- WHAT THE TASK REQUIRES
Look through the data below and extract, unchanged, the lines from the one that contains "assert (Ha' : a = rev (x :: m) ++ rev p)." to the one that contains "LauncherRun.v", both included.

··· RECORD SET

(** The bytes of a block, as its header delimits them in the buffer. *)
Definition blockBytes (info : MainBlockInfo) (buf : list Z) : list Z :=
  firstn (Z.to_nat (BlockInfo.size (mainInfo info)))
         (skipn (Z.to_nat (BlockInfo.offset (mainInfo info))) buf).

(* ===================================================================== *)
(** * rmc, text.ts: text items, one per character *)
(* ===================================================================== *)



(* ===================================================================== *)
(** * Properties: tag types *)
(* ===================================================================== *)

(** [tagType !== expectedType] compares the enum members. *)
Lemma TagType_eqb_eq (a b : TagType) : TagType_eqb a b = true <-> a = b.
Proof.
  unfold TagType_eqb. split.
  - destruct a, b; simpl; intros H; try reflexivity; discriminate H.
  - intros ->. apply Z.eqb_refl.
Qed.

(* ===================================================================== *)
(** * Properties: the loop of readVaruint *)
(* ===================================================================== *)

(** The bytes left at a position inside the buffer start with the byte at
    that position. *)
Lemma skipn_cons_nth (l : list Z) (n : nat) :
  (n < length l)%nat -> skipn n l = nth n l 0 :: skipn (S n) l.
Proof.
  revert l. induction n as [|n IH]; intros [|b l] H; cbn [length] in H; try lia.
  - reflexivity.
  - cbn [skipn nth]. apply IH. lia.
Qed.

······
··· RECORD SET

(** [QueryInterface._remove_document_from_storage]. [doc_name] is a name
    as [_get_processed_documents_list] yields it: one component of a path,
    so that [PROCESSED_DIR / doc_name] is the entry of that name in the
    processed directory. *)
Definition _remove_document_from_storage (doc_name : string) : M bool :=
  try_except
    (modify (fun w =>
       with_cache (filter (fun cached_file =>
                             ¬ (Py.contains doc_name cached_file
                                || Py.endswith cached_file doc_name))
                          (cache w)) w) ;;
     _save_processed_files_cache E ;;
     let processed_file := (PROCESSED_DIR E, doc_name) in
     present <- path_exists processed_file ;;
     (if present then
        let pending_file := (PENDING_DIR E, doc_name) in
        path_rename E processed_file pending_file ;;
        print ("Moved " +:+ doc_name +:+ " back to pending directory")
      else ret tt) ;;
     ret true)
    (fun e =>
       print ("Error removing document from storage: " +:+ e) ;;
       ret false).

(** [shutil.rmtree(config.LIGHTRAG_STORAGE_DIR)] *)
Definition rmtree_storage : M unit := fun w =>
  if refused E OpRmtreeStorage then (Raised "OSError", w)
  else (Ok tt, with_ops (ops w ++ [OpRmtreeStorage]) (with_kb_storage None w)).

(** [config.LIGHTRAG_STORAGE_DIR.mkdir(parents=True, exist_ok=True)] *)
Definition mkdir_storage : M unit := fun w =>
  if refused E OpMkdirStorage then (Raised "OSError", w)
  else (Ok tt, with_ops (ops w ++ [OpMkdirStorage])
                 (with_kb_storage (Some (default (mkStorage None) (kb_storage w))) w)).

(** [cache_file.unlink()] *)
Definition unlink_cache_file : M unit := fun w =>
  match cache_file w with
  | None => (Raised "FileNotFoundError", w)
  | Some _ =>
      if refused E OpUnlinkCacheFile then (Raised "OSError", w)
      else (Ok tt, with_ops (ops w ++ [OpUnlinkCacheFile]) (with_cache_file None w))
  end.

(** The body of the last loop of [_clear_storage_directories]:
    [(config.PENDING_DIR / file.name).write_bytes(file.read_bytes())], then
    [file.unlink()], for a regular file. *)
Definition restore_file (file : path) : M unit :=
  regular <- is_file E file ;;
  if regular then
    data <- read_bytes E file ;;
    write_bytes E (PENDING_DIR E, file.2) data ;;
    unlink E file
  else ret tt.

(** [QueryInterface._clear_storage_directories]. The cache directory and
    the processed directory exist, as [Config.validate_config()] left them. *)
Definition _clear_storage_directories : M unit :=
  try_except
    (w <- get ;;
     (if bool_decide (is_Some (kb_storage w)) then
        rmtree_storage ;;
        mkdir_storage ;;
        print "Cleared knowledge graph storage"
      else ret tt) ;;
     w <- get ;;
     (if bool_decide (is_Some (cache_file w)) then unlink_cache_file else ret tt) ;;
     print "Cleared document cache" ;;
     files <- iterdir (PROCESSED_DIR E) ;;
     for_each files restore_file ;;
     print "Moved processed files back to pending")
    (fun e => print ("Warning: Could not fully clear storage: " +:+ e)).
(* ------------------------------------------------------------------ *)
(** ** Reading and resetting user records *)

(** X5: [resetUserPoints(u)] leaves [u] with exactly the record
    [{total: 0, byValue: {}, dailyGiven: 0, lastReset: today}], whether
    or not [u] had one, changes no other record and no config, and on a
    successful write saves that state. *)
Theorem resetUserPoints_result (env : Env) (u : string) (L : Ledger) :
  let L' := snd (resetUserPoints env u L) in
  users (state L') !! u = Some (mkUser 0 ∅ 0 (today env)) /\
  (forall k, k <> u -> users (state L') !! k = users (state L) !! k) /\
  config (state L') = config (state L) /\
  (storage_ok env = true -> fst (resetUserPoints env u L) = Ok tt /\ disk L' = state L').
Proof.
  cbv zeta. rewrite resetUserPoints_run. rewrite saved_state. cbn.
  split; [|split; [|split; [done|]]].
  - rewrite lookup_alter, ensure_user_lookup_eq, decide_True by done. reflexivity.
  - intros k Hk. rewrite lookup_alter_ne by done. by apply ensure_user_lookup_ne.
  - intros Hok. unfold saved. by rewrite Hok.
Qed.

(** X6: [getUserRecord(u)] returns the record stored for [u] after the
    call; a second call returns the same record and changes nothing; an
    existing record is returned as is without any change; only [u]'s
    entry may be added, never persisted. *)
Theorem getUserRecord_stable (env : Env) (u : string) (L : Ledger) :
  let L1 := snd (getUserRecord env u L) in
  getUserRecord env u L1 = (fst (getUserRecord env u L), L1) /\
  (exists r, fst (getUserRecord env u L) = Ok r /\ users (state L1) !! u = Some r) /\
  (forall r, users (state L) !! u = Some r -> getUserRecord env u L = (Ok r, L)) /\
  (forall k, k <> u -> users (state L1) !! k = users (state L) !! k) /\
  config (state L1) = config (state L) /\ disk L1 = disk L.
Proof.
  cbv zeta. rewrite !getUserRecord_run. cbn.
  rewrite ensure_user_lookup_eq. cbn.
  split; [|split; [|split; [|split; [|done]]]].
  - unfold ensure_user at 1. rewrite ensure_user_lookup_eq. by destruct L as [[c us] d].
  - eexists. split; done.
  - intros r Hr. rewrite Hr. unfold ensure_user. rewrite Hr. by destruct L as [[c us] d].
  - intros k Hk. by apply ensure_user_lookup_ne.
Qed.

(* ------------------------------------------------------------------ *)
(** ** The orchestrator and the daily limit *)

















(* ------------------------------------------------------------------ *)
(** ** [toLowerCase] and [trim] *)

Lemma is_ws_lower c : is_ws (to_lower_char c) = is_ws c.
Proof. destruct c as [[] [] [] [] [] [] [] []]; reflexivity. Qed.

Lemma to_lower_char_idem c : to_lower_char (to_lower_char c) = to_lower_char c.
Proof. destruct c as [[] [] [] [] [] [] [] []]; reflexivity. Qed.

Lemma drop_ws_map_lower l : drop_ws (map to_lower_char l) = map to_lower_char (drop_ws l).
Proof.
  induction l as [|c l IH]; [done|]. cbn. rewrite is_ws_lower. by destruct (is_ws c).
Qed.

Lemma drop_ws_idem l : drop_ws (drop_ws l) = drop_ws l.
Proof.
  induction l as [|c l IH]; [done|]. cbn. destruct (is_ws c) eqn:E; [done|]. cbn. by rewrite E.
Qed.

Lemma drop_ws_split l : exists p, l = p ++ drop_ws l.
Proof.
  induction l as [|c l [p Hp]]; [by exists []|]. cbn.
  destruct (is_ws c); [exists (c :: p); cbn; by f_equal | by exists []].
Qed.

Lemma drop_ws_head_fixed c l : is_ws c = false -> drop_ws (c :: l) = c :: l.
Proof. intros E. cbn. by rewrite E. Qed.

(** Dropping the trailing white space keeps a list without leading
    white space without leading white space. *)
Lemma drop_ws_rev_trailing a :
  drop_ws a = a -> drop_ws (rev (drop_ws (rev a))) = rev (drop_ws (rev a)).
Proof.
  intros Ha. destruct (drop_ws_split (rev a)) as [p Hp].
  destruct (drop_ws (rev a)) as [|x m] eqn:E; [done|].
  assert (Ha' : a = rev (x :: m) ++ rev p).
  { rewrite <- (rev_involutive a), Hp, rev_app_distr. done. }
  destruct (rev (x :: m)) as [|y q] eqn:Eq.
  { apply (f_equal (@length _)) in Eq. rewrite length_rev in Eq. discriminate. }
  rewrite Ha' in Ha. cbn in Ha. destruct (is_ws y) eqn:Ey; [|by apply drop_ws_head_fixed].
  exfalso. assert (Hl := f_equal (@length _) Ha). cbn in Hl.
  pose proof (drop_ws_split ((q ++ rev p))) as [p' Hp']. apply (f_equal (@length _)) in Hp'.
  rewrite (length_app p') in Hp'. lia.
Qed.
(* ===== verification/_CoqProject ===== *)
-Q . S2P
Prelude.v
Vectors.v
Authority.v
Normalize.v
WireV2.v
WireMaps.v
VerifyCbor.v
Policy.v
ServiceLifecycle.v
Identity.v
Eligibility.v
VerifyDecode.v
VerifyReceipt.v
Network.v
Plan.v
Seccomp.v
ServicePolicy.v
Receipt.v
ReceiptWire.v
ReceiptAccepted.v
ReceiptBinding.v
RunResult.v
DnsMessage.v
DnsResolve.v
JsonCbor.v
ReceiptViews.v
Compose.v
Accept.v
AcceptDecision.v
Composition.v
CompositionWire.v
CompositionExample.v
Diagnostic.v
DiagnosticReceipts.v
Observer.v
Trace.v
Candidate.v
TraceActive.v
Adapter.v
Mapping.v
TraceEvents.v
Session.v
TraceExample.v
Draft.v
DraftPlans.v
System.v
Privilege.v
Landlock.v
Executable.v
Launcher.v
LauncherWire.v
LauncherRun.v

······
··· RECORD SET

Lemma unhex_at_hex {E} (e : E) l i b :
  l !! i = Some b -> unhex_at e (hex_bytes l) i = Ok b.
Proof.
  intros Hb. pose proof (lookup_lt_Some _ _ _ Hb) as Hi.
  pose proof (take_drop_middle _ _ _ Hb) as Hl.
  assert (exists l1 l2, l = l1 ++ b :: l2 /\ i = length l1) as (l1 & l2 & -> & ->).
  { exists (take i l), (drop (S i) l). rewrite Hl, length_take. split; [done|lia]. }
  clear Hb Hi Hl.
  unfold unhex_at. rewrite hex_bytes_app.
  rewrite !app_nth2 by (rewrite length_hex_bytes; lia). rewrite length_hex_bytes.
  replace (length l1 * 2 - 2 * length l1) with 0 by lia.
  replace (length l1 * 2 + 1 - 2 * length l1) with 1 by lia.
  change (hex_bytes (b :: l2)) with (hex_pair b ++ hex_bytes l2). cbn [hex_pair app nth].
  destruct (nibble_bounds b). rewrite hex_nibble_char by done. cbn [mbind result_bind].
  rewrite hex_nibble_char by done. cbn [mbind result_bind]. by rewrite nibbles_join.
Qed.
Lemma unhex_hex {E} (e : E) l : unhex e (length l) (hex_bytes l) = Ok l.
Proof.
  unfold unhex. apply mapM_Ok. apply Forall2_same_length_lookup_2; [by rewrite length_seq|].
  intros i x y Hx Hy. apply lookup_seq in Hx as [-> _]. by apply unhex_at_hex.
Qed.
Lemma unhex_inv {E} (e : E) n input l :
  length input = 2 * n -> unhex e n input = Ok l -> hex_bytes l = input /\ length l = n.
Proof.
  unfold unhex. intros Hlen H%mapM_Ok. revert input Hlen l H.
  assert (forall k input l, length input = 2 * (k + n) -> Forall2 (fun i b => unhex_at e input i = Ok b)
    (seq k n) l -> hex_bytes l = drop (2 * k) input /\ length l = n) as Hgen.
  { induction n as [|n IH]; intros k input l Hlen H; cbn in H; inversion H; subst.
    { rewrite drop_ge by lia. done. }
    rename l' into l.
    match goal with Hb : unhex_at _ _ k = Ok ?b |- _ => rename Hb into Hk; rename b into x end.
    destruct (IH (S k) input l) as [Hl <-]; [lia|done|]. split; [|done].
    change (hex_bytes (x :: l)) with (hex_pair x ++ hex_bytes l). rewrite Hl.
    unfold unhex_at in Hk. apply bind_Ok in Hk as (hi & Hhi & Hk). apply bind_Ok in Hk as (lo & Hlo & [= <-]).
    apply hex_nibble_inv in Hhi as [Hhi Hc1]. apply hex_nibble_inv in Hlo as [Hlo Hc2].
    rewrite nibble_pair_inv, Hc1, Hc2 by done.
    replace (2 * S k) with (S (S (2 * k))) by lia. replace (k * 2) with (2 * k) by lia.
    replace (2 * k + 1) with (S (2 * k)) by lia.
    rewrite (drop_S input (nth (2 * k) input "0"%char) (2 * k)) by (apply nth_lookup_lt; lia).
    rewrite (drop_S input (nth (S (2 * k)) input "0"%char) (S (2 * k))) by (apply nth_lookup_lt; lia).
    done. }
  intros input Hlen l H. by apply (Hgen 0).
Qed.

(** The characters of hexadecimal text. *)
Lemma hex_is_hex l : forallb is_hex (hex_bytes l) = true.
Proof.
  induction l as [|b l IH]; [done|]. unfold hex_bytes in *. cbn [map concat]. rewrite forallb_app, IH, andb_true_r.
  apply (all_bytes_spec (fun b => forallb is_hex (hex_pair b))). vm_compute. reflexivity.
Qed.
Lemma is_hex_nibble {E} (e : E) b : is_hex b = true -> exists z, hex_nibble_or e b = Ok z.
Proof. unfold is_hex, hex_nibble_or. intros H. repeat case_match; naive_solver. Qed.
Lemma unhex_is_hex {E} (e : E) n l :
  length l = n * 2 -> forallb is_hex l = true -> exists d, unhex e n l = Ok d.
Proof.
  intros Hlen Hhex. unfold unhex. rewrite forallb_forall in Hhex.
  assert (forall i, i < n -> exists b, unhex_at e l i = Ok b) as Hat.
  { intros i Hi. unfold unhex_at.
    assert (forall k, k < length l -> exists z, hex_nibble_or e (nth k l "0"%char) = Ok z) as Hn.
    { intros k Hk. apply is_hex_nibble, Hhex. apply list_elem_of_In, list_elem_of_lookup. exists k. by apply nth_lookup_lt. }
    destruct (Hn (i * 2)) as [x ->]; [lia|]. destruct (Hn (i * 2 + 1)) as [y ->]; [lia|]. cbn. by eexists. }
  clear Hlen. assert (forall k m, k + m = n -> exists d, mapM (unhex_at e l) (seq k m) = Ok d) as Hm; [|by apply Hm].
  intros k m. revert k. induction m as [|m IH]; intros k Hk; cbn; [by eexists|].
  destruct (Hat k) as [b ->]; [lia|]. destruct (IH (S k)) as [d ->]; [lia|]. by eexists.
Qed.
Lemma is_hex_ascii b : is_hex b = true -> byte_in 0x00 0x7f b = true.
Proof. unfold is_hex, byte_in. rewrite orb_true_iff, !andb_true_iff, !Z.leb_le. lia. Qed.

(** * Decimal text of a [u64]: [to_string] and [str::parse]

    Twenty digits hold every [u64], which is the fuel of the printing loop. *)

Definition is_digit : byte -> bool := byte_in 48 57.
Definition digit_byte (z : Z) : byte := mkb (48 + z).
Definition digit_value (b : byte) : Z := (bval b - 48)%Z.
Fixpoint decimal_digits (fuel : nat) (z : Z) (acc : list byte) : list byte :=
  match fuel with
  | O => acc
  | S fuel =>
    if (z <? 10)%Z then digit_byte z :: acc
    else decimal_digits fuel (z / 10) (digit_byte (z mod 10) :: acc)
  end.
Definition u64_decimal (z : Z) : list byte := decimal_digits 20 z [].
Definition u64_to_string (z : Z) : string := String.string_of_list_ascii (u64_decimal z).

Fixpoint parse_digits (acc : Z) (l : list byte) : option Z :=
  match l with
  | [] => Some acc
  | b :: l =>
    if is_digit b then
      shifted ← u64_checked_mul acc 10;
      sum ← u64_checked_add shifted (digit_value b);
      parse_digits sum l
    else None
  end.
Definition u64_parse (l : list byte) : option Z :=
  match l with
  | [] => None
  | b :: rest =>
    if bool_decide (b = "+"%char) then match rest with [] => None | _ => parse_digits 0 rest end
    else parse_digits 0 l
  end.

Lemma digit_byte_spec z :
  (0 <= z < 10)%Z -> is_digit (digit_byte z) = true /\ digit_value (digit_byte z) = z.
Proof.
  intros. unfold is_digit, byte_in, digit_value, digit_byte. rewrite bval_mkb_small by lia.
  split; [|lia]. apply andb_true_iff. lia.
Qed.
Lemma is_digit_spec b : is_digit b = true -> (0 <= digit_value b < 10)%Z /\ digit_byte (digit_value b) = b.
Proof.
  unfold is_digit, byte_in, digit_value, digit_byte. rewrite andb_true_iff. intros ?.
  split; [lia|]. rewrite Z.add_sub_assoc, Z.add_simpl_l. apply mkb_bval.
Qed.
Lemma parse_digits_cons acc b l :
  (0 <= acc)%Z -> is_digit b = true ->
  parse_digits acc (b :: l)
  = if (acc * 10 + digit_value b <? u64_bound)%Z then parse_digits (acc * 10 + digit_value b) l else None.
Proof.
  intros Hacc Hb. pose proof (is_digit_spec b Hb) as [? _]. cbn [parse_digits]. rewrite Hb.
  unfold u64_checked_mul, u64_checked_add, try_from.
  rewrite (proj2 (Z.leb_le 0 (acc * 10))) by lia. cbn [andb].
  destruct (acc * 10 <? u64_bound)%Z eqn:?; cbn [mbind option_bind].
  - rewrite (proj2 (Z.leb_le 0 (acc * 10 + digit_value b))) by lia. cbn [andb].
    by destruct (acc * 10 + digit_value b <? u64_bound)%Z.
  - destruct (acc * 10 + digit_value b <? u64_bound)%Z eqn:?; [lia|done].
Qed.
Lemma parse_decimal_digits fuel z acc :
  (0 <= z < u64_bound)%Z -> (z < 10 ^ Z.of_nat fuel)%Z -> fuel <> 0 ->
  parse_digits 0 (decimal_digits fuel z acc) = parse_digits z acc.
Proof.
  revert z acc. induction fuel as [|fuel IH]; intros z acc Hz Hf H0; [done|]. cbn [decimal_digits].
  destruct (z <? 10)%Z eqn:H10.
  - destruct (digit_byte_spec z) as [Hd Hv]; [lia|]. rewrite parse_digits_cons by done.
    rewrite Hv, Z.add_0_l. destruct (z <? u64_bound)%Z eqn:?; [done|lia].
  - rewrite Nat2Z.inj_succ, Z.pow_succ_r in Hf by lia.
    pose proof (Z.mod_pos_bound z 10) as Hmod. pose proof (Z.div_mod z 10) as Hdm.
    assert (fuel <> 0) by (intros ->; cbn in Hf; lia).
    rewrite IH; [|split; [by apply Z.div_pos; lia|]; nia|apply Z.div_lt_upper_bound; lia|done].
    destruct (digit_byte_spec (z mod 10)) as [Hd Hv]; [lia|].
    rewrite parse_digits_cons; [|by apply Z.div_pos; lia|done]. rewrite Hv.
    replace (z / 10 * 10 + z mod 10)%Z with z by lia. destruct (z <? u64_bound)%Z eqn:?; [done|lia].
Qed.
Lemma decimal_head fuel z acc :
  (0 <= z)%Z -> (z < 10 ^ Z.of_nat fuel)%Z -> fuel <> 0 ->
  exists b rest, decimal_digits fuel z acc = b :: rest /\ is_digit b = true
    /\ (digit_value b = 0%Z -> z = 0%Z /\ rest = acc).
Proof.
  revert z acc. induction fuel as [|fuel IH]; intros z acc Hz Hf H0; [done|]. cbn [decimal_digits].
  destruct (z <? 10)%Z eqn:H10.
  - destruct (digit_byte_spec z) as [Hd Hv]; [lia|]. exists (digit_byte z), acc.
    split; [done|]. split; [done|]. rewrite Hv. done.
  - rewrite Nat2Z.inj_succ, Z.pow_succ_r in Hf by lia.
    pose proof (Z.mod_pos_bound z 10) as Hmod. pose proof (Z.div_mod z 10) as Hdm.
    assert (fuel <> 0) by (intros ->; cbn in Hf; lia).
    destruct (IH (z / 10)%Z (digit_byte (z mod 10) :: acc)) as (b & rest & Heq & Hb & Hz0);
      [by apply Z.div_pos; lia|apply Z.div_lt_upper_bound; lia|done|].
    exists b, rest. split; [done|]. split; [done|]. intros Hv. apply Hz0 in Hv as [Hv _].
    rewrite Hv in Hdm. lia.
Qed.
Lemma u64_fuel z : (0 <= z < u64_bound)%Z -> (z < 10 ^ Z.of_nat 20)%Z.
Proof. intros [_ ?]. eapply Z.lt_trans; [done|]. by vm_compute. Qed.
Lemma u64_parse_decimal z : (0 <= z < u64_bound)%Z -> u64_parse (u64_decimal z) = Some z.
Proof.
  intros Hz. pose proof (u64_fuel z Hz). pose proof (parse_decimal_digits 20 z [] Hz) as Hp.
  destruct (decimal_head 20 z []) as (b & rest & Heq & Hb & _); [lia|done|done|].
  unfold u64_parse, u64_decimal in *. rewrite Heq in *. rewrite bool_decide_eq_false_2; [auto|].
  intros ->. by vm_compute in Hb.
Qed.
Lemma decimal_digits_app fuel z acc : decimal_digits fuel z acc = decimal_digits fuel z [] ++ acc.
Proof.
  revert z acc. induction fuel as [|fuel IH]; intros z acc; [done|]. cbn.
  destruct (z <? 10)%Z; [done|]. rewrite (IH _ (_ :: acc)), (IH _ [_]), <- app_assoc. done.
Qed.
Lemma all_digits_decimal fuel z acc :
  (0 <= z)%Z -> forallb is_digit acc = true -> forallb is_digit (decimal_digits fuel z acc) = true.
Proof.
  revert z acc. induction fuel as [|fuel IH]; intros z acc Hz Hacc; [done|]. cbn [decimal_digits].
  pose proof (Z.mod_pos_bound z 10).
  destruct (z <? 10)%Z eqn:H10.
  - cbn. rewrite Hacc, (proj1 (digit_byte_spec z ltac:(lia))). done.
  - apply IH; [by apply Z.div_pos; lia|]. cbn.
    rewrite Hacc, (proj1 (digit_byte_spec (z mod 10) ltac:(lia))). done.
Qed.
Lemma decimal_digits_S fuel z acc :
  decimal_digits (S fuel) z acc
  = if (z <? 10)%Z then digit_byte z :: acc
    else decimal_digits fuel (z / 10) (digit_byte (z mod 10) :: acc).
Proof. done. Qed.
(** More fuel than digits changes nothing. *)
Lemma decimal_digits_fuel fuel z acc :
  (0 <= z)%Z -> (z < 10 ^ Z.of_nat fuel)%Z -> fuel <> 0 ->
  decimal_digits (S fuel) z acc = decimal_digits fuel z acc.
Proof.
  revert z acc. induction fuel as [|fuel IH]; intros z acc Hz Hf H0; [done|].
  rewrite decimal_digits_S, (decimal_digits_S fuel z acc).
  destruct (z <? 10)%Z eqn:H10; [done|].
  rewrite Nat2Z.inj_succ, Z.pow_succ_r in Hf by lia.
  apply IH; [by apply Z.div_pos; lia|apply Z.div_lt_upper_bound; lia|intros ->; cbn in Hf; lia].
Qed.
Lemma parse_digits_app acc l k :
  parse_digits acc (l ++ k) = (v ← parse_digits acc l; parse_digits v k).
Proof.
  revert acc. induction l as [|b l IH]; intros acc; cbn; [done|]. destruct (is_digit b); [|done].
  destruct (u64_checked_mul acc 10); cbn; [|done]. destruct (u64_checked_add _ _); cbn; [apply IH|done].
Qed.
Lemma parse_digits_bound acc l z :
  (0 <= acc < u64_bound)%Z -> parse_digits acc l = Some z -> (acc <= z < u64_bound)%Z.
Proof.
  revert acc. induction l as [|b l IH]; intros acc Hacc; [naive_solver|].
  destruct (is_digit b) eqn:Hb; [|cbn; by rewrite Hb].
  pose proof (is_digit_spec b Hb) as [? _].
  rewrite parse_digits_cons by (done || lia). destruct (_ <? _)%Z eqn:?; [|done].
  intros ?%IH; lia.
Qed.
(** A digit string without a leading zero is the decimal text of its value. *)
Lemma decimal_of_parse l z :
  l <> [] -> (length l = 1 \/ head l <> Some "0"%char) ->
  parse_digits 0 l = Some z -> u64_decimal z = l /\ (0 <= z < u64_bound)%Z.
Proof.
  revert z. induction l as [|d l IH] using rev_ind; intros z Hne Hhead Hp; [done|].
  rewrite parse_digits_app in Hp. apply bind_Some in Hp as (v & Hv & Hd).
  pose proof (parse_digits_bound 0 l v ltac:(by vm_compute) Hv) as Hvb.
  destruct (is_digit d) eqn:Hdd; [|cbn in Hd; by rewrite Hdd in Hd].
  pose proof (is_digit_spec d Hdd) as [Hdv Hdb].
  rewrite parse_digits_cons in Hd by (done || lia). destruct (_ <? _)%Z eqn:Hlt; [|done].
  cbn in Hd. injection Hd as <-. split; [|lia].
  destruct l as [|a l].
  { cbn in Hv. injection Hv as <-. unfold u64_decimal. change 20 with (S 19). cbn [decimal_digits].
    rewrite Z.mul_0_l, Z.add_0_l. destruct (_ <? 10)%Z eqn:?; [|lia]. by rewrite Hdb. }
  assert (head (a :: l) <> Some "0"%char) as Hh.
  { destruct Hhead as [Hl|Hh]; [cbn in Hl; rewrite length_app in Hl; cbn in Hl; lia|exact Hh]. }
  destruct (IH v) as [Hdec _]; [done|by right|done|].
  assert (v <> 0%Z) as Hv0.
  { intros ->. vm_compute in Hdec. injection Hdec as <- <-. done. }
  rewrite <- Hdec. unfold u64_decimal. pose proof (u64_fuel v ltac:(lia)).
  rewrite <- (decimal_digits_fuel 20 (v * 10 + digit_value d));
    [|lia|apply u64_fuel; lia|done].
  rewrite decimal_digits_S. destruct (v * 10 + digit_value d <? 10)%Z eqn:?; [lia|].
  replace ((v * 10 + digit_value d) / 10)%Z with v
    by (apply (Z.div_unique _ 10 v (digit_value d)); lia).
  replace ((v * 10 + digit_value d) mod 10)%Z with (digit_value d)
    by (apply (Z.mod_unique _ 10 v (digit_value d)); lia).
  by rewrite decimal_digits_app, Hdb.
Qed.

······

- ANSWER SECTION
  assert (Ha' : a = rev (x :: m) ++ rev p).
  { rewrite <- (rev_involutive a), Hp, rev_app_distr. done. }
  destruct (rev (x :: m)) as [|y q] eqn:Eq.
  { apply (f_equal (@length _)) in Eq. rewrite length_rev in Eq. discriminate. }
  rewrite Ha' in Ha. cbn in Ha. destruct (is_ws y) eqn:Ey; [|by apply drop_ws_head_fixed].
  exfalso. assert (Hl := f_equal (@length _) Ha). cbn in Hl.
  pose proof (drop_ws_split ((q ++ rev p))) as [p' Hp']. apply (f_equal (@length _)) in Hp'.
  rewrite (length_app p') in Hp'. lia.
Qed.
(* ===== verification/_CoqProject ===== *)
-Q . S2P
Prelude.v
Vectors.v
Authority.v
Normalize.v
WireV2.v
WireMaps.v
VerifyCbor.v
Policy.v
ServiceLifecycle.v
Identity.v
Eligibility.v
VerifyDecode.v
VerifyReceipt.v
Network.v
Plan.v
Seccomp.v
ServicePolicy.v
Receipt.v
ReceiptWire.v
ReceiptAccepted.v
ReceiptBinding.v
RunResult.v
DnsMessage.v
DnsResolve.v
JsonCbor.v
ReceiptViews.v
Compose.v
Accept.v
AcceptDecision.v
Composition.v
CompositionWire.v
CompositionExample.v
Diagnostic.v
DiagnosticReceipts.v
Observer.v
Trace.v
Candidate.v
TraceActive.v
Adapter.v
Mapping.v
TraceEvents.v
Session.v
TraceExample.v
Draft.v
DraftPlans.v
System.v
Privilege.v
Landlock.v
Executable.v
Launcher.v
LauncherWire.v
LauncherRun.v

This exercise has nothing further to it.